The amplitude of a cosine function is a measure of its 'height,' representing the maximum distance of the function's peak or trough from the function's central axis, typically the x-axis. In other words, it indicates how 'tall' the waves of the cosine curve are.

For a standard cosine function given by the equation \( g(x) = a\cos(bx) \), the amplitude is the absolute value of the coefficient \( a \). If there's no coefficient written, as in \( \cos(x) \), the amplitude is implicitly 1. In the case of the function \( g(x)=\cos 3x \), we identify the coefficient \( a \) as 1, leading to an amplitude of \( |1|=1 \).

This means if you were to graph the function, the peak of the wave would reach 1 unit above the central axis, and the trough would extend 1 unit below it. This concept is fundamental in understanding the shape and 'boldness' of the curve of trigonometric functions.

The period of a cosine function refers to the length of one complete cycle of the curve; after this length, the function begins to repeat itself. Understanding the period is crucial for graphing the function and examining its behavior over a given interval.

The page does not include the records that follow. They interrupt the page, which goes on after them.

(* ===== verification/Intq.v ===== *)
(** * Interrupt queues (src/pintos/src/devices/intq.c, input.c)

    A queue of 63 bytes between interrupt handlers and threads.  A thread in
    [intq_getc] or [intq_putc] is at one of a few places, between which other
    threads and handlers run: about to test the condition of the loop, waiting
    in [lock_acquire], asleep in [wait], or woken and about to release the lock.
    Interrupts are off within a piece, so that the assertions on the interrupt
    level hold.  The lock is its holder (see Synch.v for its implementation); a
    thread that waits for it is in [Locking].  Between the release of the lock and the
    test of the condition others may run, because [sema_up] yields to a waiter of
    higher priority. *)

From S2P Require Import Prelude.

Definition INTQ_BUFSIZE : Z := 64.
Record intq := { lock : option Z; not_full : option Z; not_empty : option Z; buf : list Z; head : Z; tail : Z }.
Definition next (pos : Z) : Z := (pos + 1) `rem` INTQ_BUFSIZE.
Definition intq_init (q : intq) : intq := {| lock := None; not_full := None; not_empty := None; buf := buf q; head := 0; tail := 0 |}.
Definition intq_empty (q : intq) : bool := head q =? tail q.
Definition intq_full (q : intq) : bool := next (head q) =? tail q.

(** What a caller wants, and where a thread is. *)
Inductive request : Type := Getc | Putc (byte : Z).
Inductive place : Type := Testing | Locking | Sleeping | Woken | Returned (byte : Z).
Record system := { queue : intq; threads : gmap Z (request * place) }.
Definition set_queue (f : intq → intq) (s : system) : system := {| queue := f (queue s); threads := threads s |}.
Definition set_place (t : Z) (r : request) (p : place) (s : system) : system := {| queue := queue s; threads := <[t := (r, p)]> (threads s) |}.

(** The condition of the loop, and the member of the queue that goes with it. *)
Definition blocked (r : request) (q : intq) : bool := match r with Getc => intq_empty q | Putc _ => intq_full q end.
Definition waiter_of (r : request) (q : intq) : option Z := match r with Getc => not_empty q | Putc _ => not_full q end.
Definition set_waiter (r : request) (w : option Z) (q : intq) : intq :=
  match r with
  | Getc => {| lock := lock q; not_full := not_full q; not_empty := w; buf := buf q; head := head q; tail := tail q |}
  | Putc _ => {| lock := lock q; not_full := w; not_empty := not_empty q; buf := buf q; head := head q; tail := tail q |}
  end.
Definition set_lock (h : option Z) (q : intq) : intq :=
  {| lock := h; not_full := not_full q; not_empty := not_empty q; buf := buf q; head := head q; tail := tail q |}.

(** [thread_unblock]: a thread in [lock_acquire] would test its semaphore
    again. *)
Definition unblock (t : Z) : M system unit :=
  s ← get;
  match threads s !! t with
  | Some (r, Sleeping) => put (set_place t r Woken s)
  | Some (_, Locking) => mret tt
  | _ => assert false
  end.
(** [signal (q, waiter)], for the condition that [r] waits for. *)
Definition signal (r : request) : M system unit :=
  q ← gets queue; assert (negb (blocked r q));;
  match waiter_of r q with
  | Some t => unblock t;; modify (set_queue (set_waiter r None))
  | None => mret tt
  end.
(** [wait (q, waiter)] up to [thread_block]. *)
Definition wait (t : Z) (r : request) : M system unit :=
  q ← gets queue; assert (blocked r q);;
  modify (set_queue (set_waiter r (Some t)));; modify (set_place t r Sleeping).

(** The part of [intq_getc] and [intq_putc] after the loop. *)
Definition pop (q : intq) : intq :=
  {| lock := lock q; not_full := not_full q; not_empty := not_empty q; buf := buf q; head := head q; tail := next (tail q) |}.
Definition push (b : list Z) (q : intq) : intq :=
  {| lock := lock q; not_full := not_full q; not_empty := not_empty q; buf := b; head := next (head q); tail := tail q |}.
Definition take_byte : M system Z :=
  q ← gets queue; byte ← lift (rd (buf q) (tail q));
  modify (set_queue pop);; signal (Putc 0);; mret byte.
Definition add_byte (byte : Z) : M system unit :=
  q ← gets queue; b ← lift (wr (buf q) (head q) byte);
  modify (set_queue (push b));; signal Getc.
Definition perform (r : request) : M system Z := match r with Getc => take_byte | Putc byte => add_byte byte;; mret byte end.

(** Called from an interrupt handler: [ASSERT (!intr_context ())] in the
    loop. *)
Definition from_handler (r : request) : M system Z := q ← gets queue; assert (negb (blocked r q));; perform r.

(** The loop of a thread: test the condition; then take the lock and wait, or
    block in [lock_acquire].  The result tells whether a byte was transferred. *)
Definition acquire (t : Z) (r : request) : M system unit :=
  q ← gets queue;
  match lock q with
  | None => modify (set_queue (set_lock (Some t)));; wait t r
  | Some _ => modify (set_place t r Locking)
  end.
Definition attempt (t : Z) (r : request) : M system (option (request * Z)) :=
  q ← gets queue;
  if blocked r q then acquire t r;; mret None else byte ← perform r; modify (set_place t r (Returned byte));; mret (Some (r, byte)).
(** [lock_release] after [wait]. *)
Definition release (t : Z) (r : request) : M system unit :=
  q ← gets queue; assert (bool_decide (lock q = Some t));; modify (set_queue (set_lock None));; modify (set_place t r Testing).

To find the period of the function \( g(x) = a\cos(bx) \), we use the formula \( 2\pi / |b| \). In our exercise, for the function \( g(x)=\cos 3x \), the value of \( b \) is 3. This gives us a period of \( 2\pi / 3 \), indicating that the graph completes its repeating pattern every \( 2\pi / 3 \) units along the x-axis. Compared to the parent cosine function \( \cos(x) \) which has a period of \( 2\pi \), our function's period is shorter, resulting in a more frequent oscillation.

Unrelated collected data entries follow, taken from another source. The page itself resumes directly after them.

(* ===== verification/Serial.v ===== *)
(** * The serial port and the input buffer
    (src/pintos/src/devices/serial.c, src/pintos/src/devices/input.c)

    The machine logs each access to an I/O port.  What a read returns is up to the
    device, a function of the accesses so far.  The transmit queue and the input buffer are
    interrupt queues with the threads that use them (Intq.v).  Interrupts are
    off throughout, as the functions assert or arrange; [old_level] says whether
    they were on before. *)

From S2P Require Import Prelude Intq.

Definition IO_BASE : Z := 1016.
Definition RBR_REG : Z := IO_BASE + 0.
Definition THR_REG : Z := IO_BASE + 0.
Definition IER_REG : Z := IO_BASE + 1.
Definition LS_REG : Z := IO_BASE + 0.
Definition MS_REG : Z := IO_BASE + 1.
Definition IIR_REG : Z := IO_BASE + 2.
Definition FCR_REG : Z := IO_BASE + 2.
Definition LCR_REG : Z := IO_BASE + 3.
Definition MCR_REG : Z := IO_BASE + 4.
Definition LSR_REG : Z := IO_BASE + 5.
Definition IER_RECV : Z := 1.
Definition IER_XMIT : Z := 2.
Definition LCR_N81 : Z := 3.
Definition LCR_DLAB : Z := 128.
Definition MCR_OUT2 : Z := 8.
Definition LSR_DR : Z := 1.
Definition LSR_THRE : Z := 32.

Trigonometric function transformations involve altering the basic shape of the parent function through various methods, including stretching, compressing, shifting, and reflecting.

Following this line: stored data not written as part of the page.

(** ** The file system's lock *)

Record fslock := Fslock { filesys_lock : option Z; sema_disk : Z → Z }.
Definition set_sema (t v : Z) (s : fslock) : fslock := Fslock (filesys_lock s) (λ t', if t' =? t then v else sema_disk s t').
Definition lock_filesys (t : Z) : M fslock (option unit) :=
  s ← get;
  if lock_held_by t (filesys_lock s) then put (set_sema t (sema_disk s t + 1) s);; mret (Some tt)
  else match filesys_lock s with None => put (Fslock (Some t) (sema_disk s));; mret (Some tt) | Some _ => mret None end.
Definition unlock_filesys (t : Z) : M fslock unit :=
  s ← get;
  if 0 <? sema_disk s t then put (set_sema t (sema_disk s t - 1) s)
  else assert (lock_held_by t (filesys_lock s));; put (Fslock None (sema_disk s)).

(** ** Histories

    Threads take and give back the console's lock, as often as they like as long as each gives back
    what it took, and write while they have it, in any interleaving.  [level] is how
    often each thread has the lock, [text] what it has written since it took it first;
    a text is a message once the lock is given back. *)
Inductive caction : Type := Take (t : Z) | Write (t c : Z) | Give (t : Z).
Record history := History { level : Z → Z; text : Z → list Z; messages : list (Z * list Z) }.
Definition upd {A} (t : Z) (x : A) (f : Z → A) : Z → A := λ t', if t' =? t then x else f t'.
Definition do_action (a : caction) : M console (option unit) :=
  match a with
  | Take t => acquire_console t false
  | Write t c => putchar_have_lock t false c;; mret (Some tt)
  | Give t => release_console t false;; mret (Some tt)
  end.
Definition allowed (h : history) (a : caction) : Prop := match a with Take _ => True | Write t _ | Give t => 0 < level h t end.
Definition record_action (a : caction) (h : history) : history :=
  match a with
  | Take t => History (upd t (level h t + 1) (level h)) (text h) (messages h)
  | Write t c => History (level h) (upd t (text h t ++ [u8 c]) (text h)) (messages h)
  | Give t =>
      if level h t =? 1 then History (upd t 0 (level h)) (upd t [] (text h)) (messages h ++ [(t, text h t)])
      else History (upd t (level h t - 1) (level h)) (text h) (messages h)
  end.
Inductive happened : history → console → Prop :=
  | happened_init s : console_lock_depth s = 0 → output s = [] → happened (History (λ _, 0) (λ _, []) []) (console_init s)
  | happened_step h s a s' : happened h s → allowed h a → do_action a s = Done (Some tt, s') → happened (record_action a h) s'.

(** Characters as the console shows them, with the thread that wrote each. *)
Definition by_thread (t : Z) (l : list Z) : list (Z * Z) := (λ c, (t, c)) <$> l.
Definition printed (l : list (Z * list Z)) : list (Z * Z) := concat ((λ m, by_thread m.1 m.2) <$> l).
(** The count says how often the holder has the lock, less once; nobody else has it, nor has
    anything half written. *)
Record lock_counts (h : history) (s : console) : Prop := {
  counts_used : use_console_lock s = true;
  counts_free : console_lock s = None → (∀ t, level h t = 0 ∧ text h t = []) ∧ console_lock_depth s = 0;
  counts_held : ∀ t, console_lock s = Some t → level h t = console_lock_depth s + 1 ∧ 0 ≤ console_lock_depth s ∧ ∀ t', t' ≠ t → level h t' = 0 ∧ text h t' = [];
  counts_output : output s = printed (messages h) ++ match console_lock s with Some t => by_thread t (text h t) | None => [] end }.
Lemma level_holder h s t : lock_counts h s → 0 < level h t → console_lock s = Some t.
Proof.
  intros [_ Hf Hh _] Hl. destruct (console_lock s) as [t'|]; [|destruct (Hf eq_refl) as [H0 _]; destruct (H0 t); lia].
  destruct (Hh t' eq_refl) as (_ & _ & H). destruct (decide (t = t')) as [->|Hne]; [done|]. destruct (H t Hne). lia.
Qed.
Lemma by_thread_snoc t l c : by_thread t (l ++ [c]) = by_thread t l ++ [(t, c)].
Proof. unfold by_thread. by rewrite fmap_app. Qed.
Lemma printed_snoc l m : printed (l ++ [m]) = printed l ++ by_thread m.1 m.2.
Proof. unfold printed. rewrite fmap_app, concat_app. cbn. by rewrite app_nil_r. Qed.
Lemma updated_eq {A} t (x : A) f : upd t x f t = x.
Proof. unfold upd. by rewrite Z.eqb_refl. Qed.
Lemma updated_ne {A} t (x : A) f t' : t' ≠ t → upd t x f t' = f t'.
Proof. unfold upd. intros. by destruct (Z.eqb_spec t' t). Qed.

Ltac fields := cbn [use_console_lock console_lock console_lock_depth output level text messages record_action set_depth set_holder console_init].
Lemma take_counts h s t : lock_counts h s → runs (acquire_console t false) s (λ r s',
  match r with Some _ => lock_counts (record_action (Take t) h) s' | None => s' = s ∧ ∃ t', console_lock s = Some t' ∧ t' ≠ t end).
Proof.
  intros Hs. pose proof Hs as [Hu Hf Hh Ho]. unfold acquire_console. run. rewrite Hu. cbn [negb andb]. unfold lock_held_by. destruct (bool_decide_reflect (console_lock s = Some t)) as [E|E].
  - run. destruct (Hh t E) as (H1 & H2 & H3). constructor; fields; [done|congruence| |by rewrite Ho, E].
    intros t' Et. assert (t' = t) as -> by congruence. rewrite updated_eq. split_and!; [lia|lia|]. intros t' Hne. rewrite updated_ne by done. by apply H3.
  - destruct (console_lock s) as [t'|] eqn:El; run; [split; [done|]; exists t'; split; congruence|]. destruct (Hf eq_refl) as [H0 Hd].
    constructor; fields; [done|done| |rewrite Ho; destruct (H0 t) as [_ ->]; done]. intros t' [= <-]. rewrite updated_eq. destruct (H0 t) as [-> _]. split_and!; [lia|lia|].
    intros t' Hne. rewrite updated_ne by done. apply H0.
Qed.
Lemma write_counts h s t c : lock_counts h s → 0 < level h t → runs (putchar_have_lock t false c) s (λ _ s', lock_counts (record_action (Write t c) h) s').
Proof.
  intros Hs Hl. pose proof (level_holder h s t Hs Hl) as Et. destruct Hs as [Hu Hf Hh Ho]. destruct (Hh t Et) as (H1 & H2 & H3). unfold putchar_have_lock. run.
  apply runs_assert; [unfold console_locked_by_current_thread, lock_held_by; rewrite Et, bool_decide_eq_true_2 by done; apply orb_true_r|]. run.
  constructor; fields; [done|congruence| |].
  - intros t' Et'. assert (t' = t) as -> by congruence. split_and!; [lia|lia|]. intros t' Hne. rewrite updated_ne by done. by apply H3.
  - rewrite Et in *. rewrite updated_eq, by_thread_snoc, Ho. by rewrite app_assoc.
Qed.
Lemma give_counts h s t : lock_counts h s → 0 < level h t → runs (release_console t false) s (λ _ s', lock_counts (record_action (Give t) h) s').
Proof.
  intros Hs Hl. pose proof (level_holder h s t Hs Hl) as Et. destruct Hs as [Hu Hf Hh Ho]. destruct (Hh t Et) as (H1 & H2 & H3). unfold release_console. run. rewrite Hu. cbn [negb andb].
  cbn [record_action]. rewrite Et in Ho. destruct (Z.ltb_spec 0 (console_lock_depth s)) as [Hd|Hd], (Z.eqb_spec (level h t) 1) as [E1|E1]; try lia.
  - run. constructor; fields; [done|congruence| |by rewrite Et].
    intros t' Et'. assert (t' = t) as -> by congruence. rewrite updated_eq. split_and!; [lia|lia|]. intros t' Hne. rewrite updated_ne by done. by apply H3.
  - run. apply runs_assert; [unfold lock_held_by; by rewrite bool_decide_eq_true_2|]. run. constructor; fields; [done| |done|by rewrite Ho, printed_snoc, app_nil_r].
    intros _. split; [|lia]. intros t'. destruct (decide (t' = t)) as [->|Hne]; [by rewrite !updated_eq|rewrite !updated_ne by done; by apply H3].
Qed.
Lemma happened_counts h s : happened h s → lock_counts h s.
Proof.
  induction 1 as [s Hd Ho|h s a s' Hh IH Ha E]; [constructor; fields; [done|done|done|by rewrite Ho]|].
  assert (runs (do_action a) s (λ r s', r = Some tt → lock_counts (record_action a h) s')) as Hr; [|unfold runs in Hr; rewrite E in Hr; by apply Hr].
  destruct a as [t|t c|t]; cbn [do_action].
  - eapply runs_mono; [by apply take_counts|]. by intros [[]|] s1 H1.
  - run. eapply runs_mono; [by apply write_counts|]. intros ? s1 H1. by run.
  - run. eapply runs_mono; [by apply give_counts|]. intros ? s1 H1. by run.
Qed.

In our exercise, comparing the function \( g(x) = \cos 3x \) with the parent function \( f(x) = \cos x \), we notice a horizontal compression. This compression is due to the coefficient of \( x \) in the argument of the cosine function. The factor of compression is the reciprocal of the coefficient \( b \) from the function's form \( g(x) = a\cos(bx) \). So, with \( b = 3 \), the graph of \( g(x) \) is horizontally compressed by a factor of \( 1/3 \), meaning it completes three cycles within the span of \( 2\pi \) where the parent function \( f(x) \) would complete just one.

Recognizing these transformations allows us to accurately sketch trigonometric functions by applying these modifications to their well-known parent functions.